2.6.5 Why Do We Care About the Type

  • For different types of variables/data, we have different statistical techniques. This is the main reason why we need pay attention to the type of variable/data before any statistical analysis.

3 Graphical Description: Nominal Data

3.1 Raw Data: Student Section and Gender

  • Suppose we have the follwing information of 51 students in STAT 3360.

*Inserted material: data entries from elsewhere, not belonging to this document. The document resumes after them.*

(* ------------------------------------------------------------------ *)
(** ** Errors *)

(** Go [error] values reaching this package.  The type switch in
    [parsePlatform] looks at the dynamic type of the value it is handed, so
    a wrapped schema-1 error is a different constructor. *)
Inductive error : Type :=
| ErrSchema1 (schema : string)               (* *remote.ErrSchema1 *)
| ErrorString (msg : string)                 (* any other library error *)
| Errorf (context : string) (cause : error). (* xerrors.Errorf("<context>: %w", cause) *)

(** [_, ok := err.( *remote.ErrSchema1)] *)
Definition isErrSchema1 (err : error) : bool :=
  match err with
  | ErrSchema1 _ => true
  | _ => false
  end.

(* ------------------------------------------------------------------ *)
(** ** go-containerregistry/pkg/name

    A parsed reference; the fields hold what the accessors answer. *)

Module name.

Definition DefaultRegistry : string := "index.docker.io".

Record Repository : Type := mkRepository
  { registry : string;
    repository : string }.

Definition RegistryStr (r : Repository) : string := registry r.
Definition RepositoryStr (r : Repository) : string := repository r.

(** [name.Reference] is implemented by [name.Tag] and [name.Digest]. *)
Inductive Reference : Type :=
| Tag (repo : Repository) (tag : string)
| Digest (repo : Repository) (digest : string).

Definition Context (ref : Reference) : Repository :=
  match ref with
  | Tag repo _ => repo
  | Digest repo _ => repo
  end.

End name.

(* ------------------------------------------------------------------ *)
(** ** go-containerregistry/pkg/v1 *)

Module v1.

Record Hash : Type := mkHash
  { Algorithm : string;
    Hex : string }.

(** [Hash.String()] *)
Definition Hash_String (h : Hash) : string := Algorithm h ++ ":" ++ Hex h.

Record Platform : Type := mkPlatform
  { Architecture : string;
    OS : string;
    OSVersion : string;
    Variant : string }.

Record Descriptor : Type := mkDescriptor
  { MediaType : string;
    Size : Z;
    Digest : Hash;
    Platform_ : option Platform }.   (* *Platform, nil when absent *)

Record IndexManifest : Type := mkIndexManifest
  { SchemaVersion : Z;
    Manifests : list Descriptor }.

End v1.

(* ------------------------------------------------------------------ *)
(** ** go-containerregistry/pkg/authn, net/http, crypto/tls *)

Module authn.

Record Basic : Type := mkBasic
  { Username : string;
    Password : string }.

Record Bearer : Type := mkBearer
  { Token : string }.

Inductive Authenticator : Type :=
| OfBasic (b : Basic)
| OfBearer (b : Bearer).

Inductive Keychain : Type :=
| DefaultKeychain.

End authn.

Module tls.
Record Config : Type := mkConfig { InsecureSkipVerify : bool }.
End tls.

Module http.
Record Transport : Type := mkTransport { TLSClientConfig : option tls.Config }.
End http.

(* ------------------------------------------------------------------ *)
(** ** pkg/fanal/types *)

Module types.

    StudentID Section Gender StudentID Section Gender StudentID Section Gender
    1 SEC3 Male 18 SEC3 Male 35 SEC3 Female
    2 SEC1 Male 19 SEC1 Male 36 SEC2 Male
    3 SEC3 Male 20 SEC2 Female 37 SEC3 Male
    4 SEC1 Female 21 SEC3 Male 38 SEC2 Female
    5 SEC1 Male 22 SEC1 Female 39 SEC2 Female
    6 SEC1 Male 23 SEC1 Female 40 SEC3 Male
    7 SEC3 Male 24 SEC1 Male 41 SEC2 Female
    8 SEC3 Female 25 SEC3 Female 42 SEC1 Female
    9 SEC3 Female 26 SEC3 Female 43 SEC1 Female
    10 SEC2 Male 27 SEC2 Male 44 SEC1 Female
    11 SEC3 Male 28 SEC3 Female 45 SEC3 Female
    12 SEC1 Female 29 SEC3 Male 46 SEC1 Male
    13 SEC1 Female 30 SEC2 Female 47 SEC3 Female
    14 SEC2 Female 31 SEC1 Female 48 SEC2 Male
    15 SEC2 Female 32 SEC2 Male 49 SEC3 Female
    16 SEC3 Male 33 SEC2 Female 50 SEC3 Male
    17 SEC3 Female 34 SEC2 Female 51 SEC3 Male
  • Question: what can you learn from the raw data?
    • It seems quite hard for us to get useful information from the raw data at the first glance, especially when the number of observations is huge. Therefore, we need some quick summary of the data.
  • To quickly summarize and display the information inside the data, we
    • first calculate the quantities of summary, and then
    • use tabular and graphical techniques to display these quantities of summary.

3.2 Frequency

  • The Frequency of a value of the variable is the count of that value in the sample.
  • For the variable Section, the frequencies of SEC1, SEC2 and SEC3 are \(15\), \(14\) and \(22\), respectively.

3.3 Relative Frequency

  • The Relative Frequency of a value of the variable is the proportion of that value in the sample, that is \[ \boxed{\text{relative frequency of the value} = \frac{\text{frequency of the value}}{\text{total count of all values of the variable}}} \]
  • For the variable Section, the relative frequencies of SEC1, SEC2 and SEC3 are \(15/51 = 29.41\%\), \(14/51=27.45\%\) and \(22/51=43.14\%\), respectively.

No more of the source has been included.